JOKOWI: 'Lebih Baik Ngaco Daripada Ngaku'
Oleh: Ali Syarief
Akademisi
Ada satu kalimat yang tampaknya pas menggambarkan sikap Joko Widodo dalam menghadapi isu ijazahnya yang sempat mengguncang ruang publik: lebih baik ngaco daripada ngaku.
Kalimat ini tidak hanya mencerminkan arah respons yang inkonsisten, namun juga mengandung semacam refleksi keengganan seorang pemimpin untuk berhadapan langsung dengan substansi kritik.
Isu mengenai keabsahan ijazah Jokowi sejatinya telah lama bergulir.
Namun, baru menjadi bola panas ketika permintaan untuk memperlihatkan dokumen akademiknya diajukan secara resmi dalam jalur hukum dan kemudian dipicu kembali oleh sikap publik yang menuntut transparansi.
Alih-alih menjawab dengan lugas dan tegas, Jokowi memilih untuk menjawab dengan nyinyir.
Ia menyebut isu itu sebagai “gorengan murahan”, “fitnah”, dan “tidak masuk akal”.
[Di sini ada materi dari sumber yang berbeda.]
Lemma iteration_shape `{Runtime} root h tick h' tick' :
  iteration root (h, tick) = Some (h', tick') →
  (length h ≤ length h' ≤ S (length h))%nat ∧ (rates_ok h → rates_ok h').
Proof.
  unfold iteration.
  destruct (_select (length h) h root tick) as [[n tick1]|]; simpl; [|done].
  destruct (h !! n) as [nd|]; simpl; [|done].
  destruct (is_terminal nd) as [term|]; simpl; [|done].
  match goal with
  | |- context [mbind _ ?x] =>
      match x with
      | if negb term then _ else _ => destruct x as [[x1 h1]|] eqn:Hx
      end
  end; simpl; [|done].
  apply expand_step_shape in Hx as [Hlen Hrates].
  destruct (simulate h1 x1 tick1) as [[res tick2]|]; simpl; [|done].
  destruct (backpropagate (length h1) h1 x1 res) as [h2|] eqn:Hb; simpl; [|done].
  apply backpropagate_shape in Hb as [Hlen2 Hrates2].
  intros [= <- _]. split; [lia|auto].
Qed.

Lemma iterations_shape `{Runtime} root (l : list Z) :
  ∀ h tick h' tick',
    Py.for_ l (λ s _, iteration root s) (h, tick) = Some (h', tick') →
    (length h ≤ length h' ≤ length h + length l)%nat
    ∧ (rates_ok h → rates_ok h').
Proof.
  induction l as [|x l IH]; intros h tick h' tick'.
  - simpl. intros [= <- _]. split; [lia|done].
  - rewrite for_cons.
    destruct (iteration root (h, tick)) as [[h1 tick1]|] eqn:Hit;
      cbn [mbind option_bind]; [|done].
    apply iteration_shape in Hit as [Hlen Hrates].
    intros Hfor. apply IH in Hfor as [Hlen2 Hrates2].
    simpl length. split; [lia|auto].
Qed.

(** X18: the tree that [get_move] builds has at most one node per
    simulation besides the root, and in every node the wins lie between 0
    and the visits, so that the win rate of UCB1 lies between 0 and 1. *)
Theorem tree_size_and_win_rates `{Runtime} (self : MCTSPlayer)
    (game : Connect4) (player : Z) :
  no_nan → wf game → is_player player →
  ∃ h tick,
    run_simulations self game player = Some (h, tick)
    ∧ 1 ≤ Z.of_nat (length h) ≤ 1 + Z.max 0 (simulations self)
    ∧ rates_ok h.
Proof.
  intros Hnan Hwf Hp.
  destruct (run_simulations_ok self game player Hnan Hwf Hp)
    as (h & tick & root & Hrun & _).
  exists h, tick. split; [done|].
  unfold run_simulations, Node_init in Hrun.
  rewrite copy_game_id, (get_valid_moves_wf game Hwf) in Hrun. simpl in Hrun.
  apply iterations_shape in Hrun as [Hlen Hrates].
  pose proof (length_range 0 (simulations self)). simpl in Hlen.
  split; [lia|]. apply Hrates.
  intros k nd Hk. apply list_lookup_singleton_Some in Hk as [_ <-]. simpl. lia.
Qed.

Lemma tree_size_and_win_rates_witness :
  ∃ h tick,
    @run_simulations test_runtime (mkMCTSPlayer 3) (new_game 6 7) 1
    = Some (h, tick)
    ∧ 1 ≤ Z.of_nat (length h) ≤ 1 + Z.max 0 (simulations (mkMCTSPlayer 3))
    ∧ rates_ok h.
Proof.
  apply (@tree_size_and_win_rates test_runtime (mkMCTSPlayer 3) (new_game 6 7) 1).
  - exact test_runtime_no_nan.
  - exact wf_new_game.
  - by left.
Defined.

(** ** The move of the driver *)

Lemma is_winning_move_total g row col :
  wf g → 3 ≤ cols g → 0 ≤ row < rows g → 0 ≤ col < cols g →
  is_Some (is_winning_move g row col).
Proof.
  intros Hwf Hcols Hr Hc. unfold is_winning_move. cbv zeta. cbv beta.
  set (me := current_player g).
  set (rs := Py.range (Z.max 0 (row - 3)) (Z.min (rows g - 3) (row + 1))).
  set (cs := Py.range (Z.max 0 (col - 3)) (Z.min (cols g - 3) (col + 1))).
  set (cs_down := Py.range_down (Z.min (cols g - 1) (col + 3))
                                (Z.max (-1) (col - 4))).
  destruct (hit_loop cs (λ c, all4 g me (λ i, (row, c + i))))
    as (h & -> & Hh & _).
  { intros c Hc'%elem_of_range. apply all4_total. intros i Hi. simpl.
    apply getitem_wf; [done|lia..]. }
  destruct (hit_loop rs (λ r, all4 g me (λ i, (r + i, col))))
    as (v & Hv & Hv' & _).
  { intros r Hr'%elem_of_range. apply all4_total. intros i Hi. simpl.
    apply getitem_wf; [done|lia..]. }
  destruct (hit_loop (zip rs cs) (λ rc, all4 g me (λ i, (rc.1 + i, rc.2 + i))))
    as (p & Hp & Hp' & _).
  { intros [r c] Hrc. apply all4_total. intros i Hi. simpl.
    pose proof (elem_of_zip_l _ _ _ _ Hrc) as Hr'%elem_of_range.
    pose proof (elem_of_zip_r _ _ _ _ Hrc) as Hc'%elem_of_range.
    apply getitem_wf; [done|lia..]. }
  destruct (hit_loop (zip rs cs_down)
              (λ rc, all4 g me (λ i, (rc.1 + i, rc.2 - i))))
    as (n & Hn & Hn' & _).
  { intros [r c] Hrc. apply all4_total. intros i Hi. simpl.
    pose proof (elem_of_zip_l _ _ _ _ Hrc) as Hr'%elem_of_range.
    pose proof (elem_of_zip_r _ _ _ _ Hrc) as Hc'%elem_of_range_down.
    apply getitem_wrap; [done|lia..]. }
  simpl. destruct Hh as [-> | ->]; [|done].
  rewrite Hv. simpl. destruct Hv' as [-> | ->]; [|done].
  rewrite Hp. simpl. destruct Hp' as [-> | ->]; [|done].
  rewrite Hn. simpl. by destruct Hn' as [-> | ->].
Qed.

(** X19: [make_move] of the driver on a board of the right shape with at
    least 3 columns never raises.  On a full column it changes nothing.  On
    an open column it puts one token of the current player on the lowest
    empty cell and leaves the other cells alone; then either the game is
    over, with the player and the turn counter as they were, or the other
    player is to move, the turn counter is one higher and some column is
    still open. *)
Theorem make_move_places_one_token (self : GameInterface) (col : Z) :
  wf (game self) → 3 ≤ cols (game self) → 0 ≤ col < cols (game self) →
  ∃ self', make_move self col = Some self'
    ∧ (getitem (game self) 0 col ≠ Some 0 → self' = self)
    ∧ (getitem (game self) 0 col = Some 0 →
       ∃ row, get_next_open_row (game self) col = Some (Some row)
         ∧ (∀ r c, 0 ≤ r < rows (game self) → 0 ≤ c < cols (game self) →
              getitem (game self') r c
              = if decide (r = row ∧ c = col)
                then Some (current_player (game self))
                else getitem (game self) r c)
         ∧ ((game_over self' = true ∧ turn self' = turn self
             ∧ current_player (game self') = current_player (game self))
            ∨ (game_over self' = game_over self ∧ turn self' = turn self + 1
               ∧ current_player (game self') = 3 - current_player (game self)
               ∧ ∃ vm, get_valid_moves (game self') = Some vm ∧ vm ≠ []))).
Proof.
  intros Hwf Hcols Hc. destruct self as [g over t]. simpl in *.
  unfold make_move, is_valid_location. simpl.
  destruct (getitem_wf g 0 col Hwf) as [v Hv]; [destruct Hwf; lia|done|].
  rewrite Hv. simpl. case_bool_decide as Hv0.
  2:{ eexists. split_and!; [done|done|]. intros [= ?]. done. }
  subst v.
  destruct (get_next_open_row_valid g col Hwf Hc Hv) as [row Hrow].
  rewrite Hrow. simpl.
  pose proof (get_next_open_row_Some g col row Hrow) as [Hr H0].
  destruct (setitem_clear g row col (current_player g) H0) as (g1 & Hset & _).
  unfold drop_piece. rewrite Hset. simpl.
  pose proof (setitem_fields _ _ _ _ _ Hset) as (Hrows1 & Hcols1 & Hcur1).
  pose proof (setitem_wf _ _ _ _ _ Hwf Hset) as Hwf1.
  pose proof (getitem_setitem g row col _ g1 Hwf ltac:(lia) Hc Hset) as Hcells.
  destruct (is_winning_move_total g1 row col Hwf1) as [win ->]; [lia..|].
  simpl. destruct win.
  { eexists. split; [done|]. split; [by intros []|]. intros _. exists row.
    split_and!; [done|done|]. left. done. }
  rewrite (get_valid_moves_wf g1 Hwf1). simpl.
  case_bool_decide as Hlen.
  { eexists. split; [done|]. split; [by intros []|]. intros _. exists row.
    split_and!; [done|done|]. left. done. }
  eexists. split; [done|]. split; [by intros []|]. intros _. exists row.
  split_and!; [done|done|]. right. simpl. split_and!; [done|done|by rewrite Hcur1|].
  eexists. split.
  - exact (get_valid_moves_wf g1 Hwf1).
  - intros E. apply Hlen. by rewrite E.
Qed.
Satu paket respons emosional yang lebih cocok digunakan oleh seorang pengguna media sosial ketimbang oleh kepala negara.
Namun publik, tentu saja, tak gampang dibungkam dengan label-label. Karena substansi bukan soal gorengan, tapi transparansi.
Maka tuntutan pun berlanjut: Kalau memang ijazah itu asli, tunjukkan. Kalau tidak ingin menunjukkan, apa yang disembunyikan?
Respons berikutnya justru makin membingungkan. Jokowi akhirnya menunjukkan ijazahnya, tapi dengan syarat: tidak boleh difoto.
Seolah-olah ijazah itu dokumen rahasia negara yang hanya bisa disentuh oleh mata yang terpilih.
Padahal, yang ditanyakan publik bukan sekadar “ada atau tidak”, melainkan keaslian dan keterverifikasiannya.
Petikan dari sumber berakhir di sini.